Bárbara Korol
Bárbara Korol
Abro la puerta del puesto sanitario y saludo. La secretaria me contesta amable y me invita a acercarme al calefactor. Afuera hace un frío que duele en los huesos y te deja tartamuda. El lugar es pequeño y acogedor. En el recibidor, que solo cuenta con tres sillas, se encuentra una joven embarazada y un señor mayor. Son las 10 y tengo turno con la doctora García a las 10:30. El enfermero, que está en un recinto contiguo, me hace pasar para tomar la tensión arterial y el ritmo cardíaco, un protocolo que se realiza con cada paciente antes de entrar a la consulta. Mientras realiza el control, conversamos sobre el estado de las calles del pueblo, lo difícil que se torna manejar y que seguramente habrá una situación peor con la llegada del turismo en unos meses. Al terminar, dice que me veo regia, no parece que estoy pisando los 50. Le regalo una sonrisa despampanante porque sé que es verdad. Escucho mi nombre resonando en el pasillo estrecho y me dirijo al consultorio. La médica me da un beso y me pregunta si ya me hice todos los estudios. Se los entrego contenta.
-Creo que está todo bien, comento tranquila.
Ella comienza a revisar los exámenes. Veo que frunce el ceño. Marca con una lapicera el porcentaje del azúcar.
-Ahí dice que está en los parámetros establecidos, digo con inocencia, recordando los potes de dulce de leche que me bajé este mes.
-Estos datos son obsoletos, afirma, mostrándome los estándares del laboratorio.

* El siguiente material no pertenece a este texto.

Variable faultMessage : Fault -> string.
Variable OPENAI_API_KEY : option string.
Variable fetch : list (string * string) -> value -> Fetched.

Local Abbreviation handler := (handler faultMessage OPENAI_API_KEY fetch).
Local Abbreviation complete := (complete faultMessage OPENAI_API_KEY fetch).
Local Abbreviation upstreamRequest := (upstreamRequest faultMessage OPENAI_API_KEY).

Lemma handler_not_preflight (req : Request) :
  String.eqb (method req) "OPTIONS" = false ->
  handler req = match complete req with
                | inl error => failed error
                | inr aiResponse => succeeded aiResponse
                end.
Proof.
  intros H. unfold handler. rewrite H. unfold tryCatch, bind, ret.
  now destruct (complete req).
Qed.

(** What the [try] block returns passed the test [!aiResponse]. *)
Lemma complete_truthy (req : Request) (aiResponse : option value) :
  complete req = ret aiResponse -> truthy aiResponse = true.
Proof.
  unfold complete, bind, ret, throw.
  destruct (upstreamRequest req) as [e|[k msgs]]; [discriminate|].
  destruct (fetch _ _) as [e|st j]; [discriminate|].
  destruct (ok st); [|discriminate].
  destruct j as [e|data]; [discriminate|].
  destruct (get faultMessage (Some data) "choices") as [e|choices]; [discriminate|].
  destruct (get faultMessage choices "0") as [e|first]; [discriminate|].
  destruct (truthy _) eqn:Ht; [|discriminate].
  intros H. injection H as <-. exact Ht.
Qed.

Lemma truthy_defined (v : option value) : truthy v = true -> exists w, v = Some w.
Proof. destruct v as [w|]; [eauto | discriminate]. Qed.

Lemma failed_fields (error : Thrown) :
  status (failed error) = 200%Z /\
  bodyField (failed error) "response" = Some (Str apology) /\
  bodyField (failed error) "success" = Some (Bool false) /\
  bodyField (failed error) "error" = Some (Str (message error)).
Proof. repeat split. Qed.

Lemma succeeded_fields (w : value) :
  status (succeeded (Some w)) = 200%Z /\
  bodyField (succeeded (Some w)) "response" = Some w /\
  bodyField (succeeded (Some w)) "success" = Some (Bool true) /\
  bodyField (succeeded (Some w)) "error" = None.
Proof. repeat split. Qed.

End HandlerFacts.

Example messages_of_twelve :
  buildMessages sampleFaults (Some (Str "and now?"))
    (Arr (map Str ["m1"; "m2"; "m3"; "m4"; "m5"; "m6";
                   "m7"; "m8"; "m9"; "m10"; "m11"; "m12"]))
  = ret (systemMessage ::
         map Str ["m3"; "m4"; "m5"; "m6"; "m7"; "m8"; "m9"; "m10"; "m11"; "m12"]
         ++ [Obj [("role", Str "user"); ("content", Str "and now?")]])%list.
Proof. reflexivity. Qed.

(** C1. For every history array, the upstream message list is the system
    instruction, then the most recent entries of the history, then the new
    user message. The history is [older ++ recent], in this order, where
    [older] holds all but the last 10 entries (none when there are 10 or
    fewer) and [recent], of length [min 10 (length history)], is what the
    list contains, entry for entry. The first entry is the object with
    role "system" and the one instruction text as content, whatever the
    request; the last entry is the object with role "user" and the
    request's [message] as content (no content when the request has no
    [message]). For a request whose body has this history and this
    message, and with a key configured, this list is the [messages] field
    of the body sent to the completion service. *)
Theorem messages_keep_last_ten
  (faultMessage : Fault -> string) (message : option value)
  (history : list value) :
  exists older recent : list value,
    history = (older ++ recent)%list /\
    List.length older = (List.length history - 10)%nat /\
    List.length recent = Nat.min 10 (List.length history) /\
    let messages :=
      (Obj [("role", Str "system"); ("content", Str systemPrompt)]
       :: recent
       ++ [Obj (("role", Str "user")
                :: match message with
                   | Some text => [("content", text)]
                   | None => []
                   end)])%list in
    buildMessages faultMessage message (Arr history) = ret messages /\
    startsWith systemPrompt "You are Nova, an advanced AI voice assistant."
    = true /\
    forall (key : string) (fields : list (string * value)),
      field "message" fields = message ->
      field "conversationHistory" fields = Some (Arr history) ->
      String.eqb key "" = false ->
      upstreamRequest faultMessage (Some key) (post (Obj fields))
      = ret (key, messages) /\
      field "messages"
        (match completionRequest messages with
         | Obj sent => sent
         | _ => []
         end)
      = Some (Arr messages).
Proof.
  destruct (slice_last_ten_split history) as (older & Hsplit & Hold & Hlen).
  exists older, (slice (-10) history).
  split; [exact Hsplit|]. split; [exact Hold|]. split; [exact Hlen|].
  cbv zeta. split; [now destruct message|]. split; [reflexivity|].
  intros key fields Hm Hh Hk. split; [|reflexivity].
  unfold upstreamRequest, destructure, requireKey, buildMessages, lastTen.
  simpl. rewrite Hh, Hk, Hm. now destruct message.
Qed.

Lemma messages_keep_last_ten_witness :
  exists older recent : list value,
    map Str ["m0"; "m1"; "m2"; "m3"; "m4"; "m5"; "m6"; "m7"; "m8"; "m9"; "m10"]
    = (older ++ recent)%list /\
    List.length older = 1%nat /\
    upstreamRequest sampleFaults (Some "sk-test")
      (post (Obj [("message", Str "and now?");
                  ("conversationHistory",
                   Arr (map Str ["m0"; "m1"; "m2"; "m3"; "m4"; "m5"; "m6";
                                 "m7"; "m8"; "m9"; "m10"]))]))
    = ret ("sk-test",
           (Obj [("role", Str "system"); ("content", Str systemPrompt)]
            :: recent
            ++ [Obj [("role", Str "user"); ("content", Str "and now?")]])%list).
Proof.
  destruct (messages_keep_last_ten sampleFaults (Some (Str "and now?"))
              (map Str ["m0"; "m1"; "m2"; "m3"; "m4"; "m5"; "m6"; "m7"; "m8";
                        "m9"; "m10"]))
    as (older & recent & Hsplit & Hold & _ & _ & _ & Hsent).
  exists older, recent. split; [exact Hsplit|]. split; [exact Hold|].
  apply (Hsent "sk-test"); reflexivity.
Defined.

(** The handler sends these messages upstream, with the configured key. *)
Lemma upstreamRequest_messages
  (faultMessage : Fault -> string) (key : string)
  (fields : list (string * value)) (history : list value) :
  field "conversationHistory" fields = Some (Arr history) ->
  String.eqb key "" = false ->
  upstreamRequest faultMessage (Some key) (post (Obj fields))
  = ret (key, (systemMessage :: slice (-10) history
               ++ [userMessage (field "message" fields)])%list).
Proof.
  intros Hh Hk.
  unfold upstreamRequest, destructure, requireKey, buildMessages, lastTen.
  simpl. now rewrite Hh, Hk.
Qed.

Section HandlerClaims.

Variable faultMessage : Fault -> string.
Variable fetch : list (string * string) -> value -> Fetched.

(** C3, as amended. Every response has status 200. A CORS preflight
    (method OPTIONS) is answered with the text "ok"; for every other
    request the body is a JSON object with a [response] field and a boolean
    [success] field, and an [error] string exactly when [success] is
    false. An upstream status outside 200..299 and an empty completion
    both give such a response, with [success] false and the error text of
    the failure. *)
Theorem handler_answers_200_json
  (OPENAI_API_KEY : option string) (req : Request) :
  let r := handler faultMessage OPENAI_API_KEY fetch req in
  status r = 200%Z /\
  (String.eqb (method req) "OPTIONS" = true -> body r = Text "ok") /\
  (String.eqb (method req) "OPTIONS" = false ->
   (exists v, bodyField r "response" = Some v) /\
   (exists success, bodyField r "success" = Some (Bool success) /\
      if success then bodyField r "error" = None
      else exists m, bodyField r "error" = Some (Str m)) /\
   (forall key messages st json,
       upstreamRequest faultMessage OPENAI_API_KEY req = ret (key, messages) ->
       fetch (upstreamHeaders key) (completionRequest messages)
       = Responded st json ->
       ok st = false ->
       bodyField r "success" = Some (Bool false) /\
       bodyField r "error"
       = Some (Str ("OpenAI API error: "
                    ++ JSNumber.toString (JSNumber.ofZ st)))) /\
   (forall key messages st data choices first,
       upstreamRequest faultMessage OPENAI_API_KEY req = ret (key, messages) ->
       fetch (upstreamHeaders key) (completionRequest messages)
       = Responded st (ret data) ->
       ok st = true ->
       get faultMessage (Some data) "choices" = ret choices ->
       get faultMessage choices "0" = ret first ->
       truthy (getOpt (getOpt first "message") "content") = false ->
       bodyField r "success" = Some (Bool false) /\
       bodyField r "error" = Some (Str "No response from AI"))).
Proof.
  intros r. subst r. split; [|split].
  - unfold handler. destruct (String.eqb (method req) "OPTIONS"); [reflexivity|].
    unfold tryCatch, bind. now destruct (complete _ _ _ req).
  - intros Hm. unfold handler. now rewrite Hm.
  - intros Hm. rewrite (handler_not_preflight _ _ _ _ Hm).
    split; [|split; [|split]].
    + destruct (complete _ _ _ req) as [e|a] eqn:Hc.
      * eexists; reflexivity.
      * apply complete_truthy, truthy_defined in Hc as [w ->]. now exists w.
    + destruct (complete _ _ _ req) as [e|a] eqn:Hc.
      * exists false. split; [reflexivity|]. now exists (message e).
      * apply complete_truthy, truthy_defined in Hc as [w ->].
        exists true. now split.
    + intros key messages st json Hu Hf Hok.
      unfold complete. rewrite Hu. cbv beta iota delta [bind ret].
      rewrite Hf, Hok. now split.
    + intros key messages st data choices first Hu Hf Hok Hc H0 Ht.
      unfold complete. rewrite Hu. cbv beta iota delta [bind ret].
      rewrite Hf, Hok. cbv beta iota delta [bind ret] in Hc, H0 |- *.
      rewrite Hc, H0, Ht. now split.
Qed.

(** C6, as amended. With no key in the environment (the variable is
    absent, or empty), every request that is not a CORS preflight and
    whose body parses to a JSON value other than [null] is answered with
    status 200, [success] false and the error "OpenAI API key not
    configured", which contains "API key". *)
Theorem missing_key_reported
  (OPENAI_API_KEY : option string) (req : Request) (parsed : value) :
  OPENAI_API_KEY = None \/ OPENAI_API_KEY = Some "" ->
  String.eqb (method req) "OPTIONS" = false ->
  json req = ret parsed -> parsed <> Null ->
  let r := handler faultMessage OPENAI_API_KEY fetch req in
  status r = 200%Z /\
  bodyField r "success" = Some (Bool false) /\
  bodyField r "error" = Some (Str "OpenAI API key not configured") /\
  includes "OpenAI API key not configured" "API key" = true.
Proof.
  intros Hk Hm Hj Hn r. subst r. rewrite (handler_not_preflight _ _ _ _ Hm).
  unfold complete, upstreamRequest, destructure, bind. rewrite Hj.
  destruct Hk as [-> | ->];
    (destruct parsed; [contradiction| | | | |]; now repeat split).
Qed.
(** * Sim-1: the perception-plan-act loop of the arena robot

    A shallow embedding of the navigation core of the repository:
    - [planner]  : agent/planner.py  (heading choice, bearing, goal test)
    - [vision]   : agent/vision.py   (heading sampler over an occupancy mask)
    - [server]   : server.py         (corner table, image analysis, push-based
                                      planner, socket handler, routes)
    - [agent]    : agent/agent.py    (polling navigator, episode loop)
    - [sim_api]  : agent/sim_api.py  (goal request, capture polling)

    Number model.  The planner is embedded twice.  [planner64] is
    [agent/planner.py] on the IEEE 754 binary64 numbers that Python
    computes with, rounding, overflow, [inf] and [nan] included; the
    statements on the values that [pick_heading] and
    [goal_bearing_from_position] return are made there.  Everywhere
    else Python floats are rendered as exact rationals [Q], with the
    sentinel [float("inf")] of [pick_heading] and the [nan] that numpy
    returns for the mean of an empty slice as explicit constructors;
    the statements made there are in the main on control flow,
    counters, integer pixel sums and constants; where one of them
    involves a computed value it is a statement on the exact value, and
    rounding is outside that model.  The transcendental library calls ([math.atan2], [np.tan]) and OpenCV's
    image filter are parameters of the sections that call them. *)

From Stdlib Require Import Floats.
From Stdlib Require Import QArith Qabs Qround Qminmax ZArith List Ascii String.
From Stdlib Require Import Sorted Psatz Lia.
From stdpp Require Import gmap strings sorting.

Set Warnings "-inexact-float".

Local Open Scope Q_scope.

(** ** Numbers *)

(** [a < b] on floats, as a boolean. *)
Definition Qltb (a b : Q) : bool := negb (Qle_bool b a).

(** A float that is either finite or [float("inf")]. *)
Inductive score : Type :=
  | Finite (q : Q)
  | Inf.

(** [s < best] for a finite [s]. *)
Definition lt_score (s : Q) (best : score) : bool :=
  match best with
  | Finite b => Qltb s b
  | Inf => true
  end.

(** [best == float("inf")]. *)
Definition is_inf (best : score) : bool :=
  match best with
  | Finite _ => false
  | Inf => true
  end.

(** A relative motion command [{"turn": t, "distance": d}]. *)
Record Command : Type := mkCommand { turn : Q; distance : Q }.

(** A float that is either a number or [nan]: the obstacle cost that
    [np.mean] yields ([nan] on an empty slice), and anything computed
    from it. *)
Inductive float : Type :=
  | Num (q : Q)
  | NaN.

(** [w * x], [x + q] and [x < q] with a second operand that is a number;
    every comparison with [nan] is false. *)
Definition fmul (w : Q) (x : float) : float :=
  match x with Num q => Num (w * q) | NaN => NaN end.
Definition fadd (x : float) (q : Q) : float :=
  match x with Num p => Num (p + q) | NaN => NaN end.
Definition flt (x : float) (q : Q) : bool :=
  match x with Num p => Qltb p q | NaN => false end.

(** ** Strings *)

(** [s.split(",", 1)] on a string with a comma: what stands before the
    first comma and what follows it; [None] when there is no comma
    (the split then has one element only). *)
Fixpoint split_comma (s : string) : option (string * string) :=
  match s with
  | EmptyString => None
  | String a s' =>
      if Ascii.eqb a ","%char then Some (EmptyString, s')
      else match split_comma s' with
           | Some (before, rest) => Some (String a before, rest)
           | None => None
           end
  end.

(** ** agent/planner.py *)
Module planner.

(** An entry [(angle_deg, obstacle_cost)] of a cost field. *)
Definition heading : Type := (Q * float)%type.

(** The loop-carried pair [(best_angle, best_cost)]. *)
Definition best : Type := (Q * score)%type.

(** [obs_w * oc + goal_w * (abs(ang - goal_angle_deg) / 60.0)]. *)
Definition heading_score (goal_angle_deg obs_w goal_w : Q) (e : heading) : float :=
  let ang_err := Qabs (fst e - goal_angle_deg) / 60 in
  fadd (fmul obs_w (snd e)) (goal_w * ang_err).

(** Body of the first loop: only entries with [oc < safe_thr] compete.
    A [nan] score never satisfies [score < best_cost]. *)
Definition safe_step (goal_angle_deg obs_w goal_w safe_thr : Q)
    (st : best) (e : heading) : best :=
  match heading_score goal_angle_deg obs_w goal_w e with
  | Num s =>
      if flt (snd e) safe_thr && lt_score s (snd st) then (fst e, Finite s) else st
  | NaN => st
  end.

(** Body of the second loop: every entry competes. *)
Definition any_step (goal_angle_deg obs_w goal_w : Q)
    (st : best) (e : heading) : best :=
  match heading_score goal_angle_deg obs_w goal_w e with
  | Num s => if lt_score s (snd st) then (fst e, Finite s) else st
  | NaN => st
  end.

Definition pick_heading (heading_costs : list heading)
    (goal_angle_deg obs_w goal_w safe_thr : Q) : best :=
  let st := fold_left (safe_step goal_angle_deg obs_w goal_w safe_thr)
                      heading_costs (0, Inf) in
  if is_inf (snd st)
  then fold_left (any_step goal_angle_deg obs_w goal_w) heading_costs st
  else st.

(** Default keyword arguments of [pick_heading]. *)
Definition default_obs_w : Q := 12 # 10.
Definition default_goal_w : Q := 6 # 10.
Definition default_safe_thr : Q := 35 # 100.

Definition step_from_heading (angle_deg step_dist : Q) : Command :=
  mkCommand angle_deg step_dist.

(** [goal_bearing_from_position], generic in the carrier [F] of the
    coordinates.  [goal["x"]] raises [KeyError] on a missing key
    ([None] here); [pos.get("x", 0.0)] falls back to zero.
    [atan2_deg dx dz] stands for [math.degrees(math.atan2(dx, dz))]. *)
Section bearing.
Context {F : Type}.
Variable fsub : F -> F -> F.
Variable fzero : F.
Variable atan2_deg : F -> F -> F.

Definition goal_bearing_from_position (pos goal : gmap string F) : option F :=
  match goal !! "x"%string, goal !! "z"%string with
  | Some gx, Some gz =>
      let dx := fsub gx (default fzero (pos !! "x"%string)) in
      let dz := fsub gz (default fzero (pos !! "z"%string)) in
      Some (atan2_deg dx dz)
  | _, _ => None
  end.
End bearing.

(** [(dx*dx + dz*dz) ** 0.5 <= radius].  The square root is not
    rational; over the reals the test is the same as [0 <= radius] and
    [dx*dx + dz*dz <= radius*radius], which is what is computed. *)
Definition close_to_goal (pos goal : gmap string Q) (radius : Q) : option bool :=
  match goal !! "x"%string, goal !! "z"%string with
  | Some gx, Some gz =>
      let dx := gx - default 0 (pos !! "x"%string) in
      let dz := gz - default 0 (pos !! "z"%string) in
      Some (Qle_bool 0 radius && Qle_bool (dx * dx + dz * dz) (radius * radius))
  | _, _ => None
  end.

End planner.

(** ** agent/vision.py *)
Module vision.

(** A 2-D [uint8] array: its shape and its entries [mask[y, x]]. *)
Record Mask : Type := mkMask {
  height : nat;
  width : nat;
  pixel : nat -> nat -> Z
}.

Después de un silencio incomodo, agrega con un tono cariñoso similar al de una maestra jardinera,
-Hay que empezar a regular el consumo de algunos alimentos para lograr disminuir la cantidad de hidratos de carbono. Tenés que ir eliminando el azúcar y las harinas de tu dieta y también el alcohol.
Una lucecita de alerta se enciende en mi interior… pienso que sugerir la abstinencia de helados y chocolates, la pizza de los fines de semana y la copa de vino con el asado debería considerarse un pecado capital.
La mujer me escudriña con sincera preocupación. Su trato esmerado, íntimo y cordial me obliga a atender sus consejos. Antes de despedirme, avisa que en la próxima entrevista va a pedir un conteo de minerales. Deseo huir rápidamente. Tengo miedo de terminar comiendo solo pasto como las vacas.
Salgo del centro de salubridad con una leve sensación de inquietud. Es cierto que tengo mis años, pero a pesar de un dolor en la columna que me tortura muy rara vez, me mantengo bastante jovial. Una sombra de incertidumbre se escurre por el resquicio de mis pensamientos. Considero extraño que los bioquímicos coloquen patrones incorrectos en los análisis. Busco en la cartera las llaves del auto y ya protegida del viento helado que fluye desde el Piltriquitrón y se florea por el valle, me coloco los anteojos. Sin ellos, las letras se escapan, bailarinas, de mi vista. Investigo con el celular la información que "San Google" tenga al respecto. Los valores coinciden con los dados por el laboratorio en mi muestra. Decido mandarle un mensaje a mi hermana, que vive en Mar del Plata, para sacarme las dudas. Durante mucho tiempo se dedicó a la medicina clínica y aunque ahora se concentra en los problemas de la piel, para mí es la fuente mas confiable en cuestiones de salud. Ella me serena… confirma que los resultados están dentro de rangos normales, y puedo seguir comiendo postres y pastas sin cometer excesos. Respiro aliviada. Los profesionales de zonas rurales a veces son demasiado protectores y exageran.
Enciendo el motor y me dirijo por la ruta hacia el supermercado. Estaciono en la entrada. Intento apurarme porque ya es casi mediodía y tengo que preparar el almuerzo para mi hija. Busco los productos que hacen falta en mi casa y antes de pasar por la caja, me detengo en la góndola de los dulces. Tomo mi frasco favorito con alegría y le susurro enamorada…
- ¿Qué sería de mí sin vos?
Miro hacia los costados para verificar que no hay nadie que pueda atestiguar que estoy loca y voy a pagar mi compra sintiéndome francamente feliz.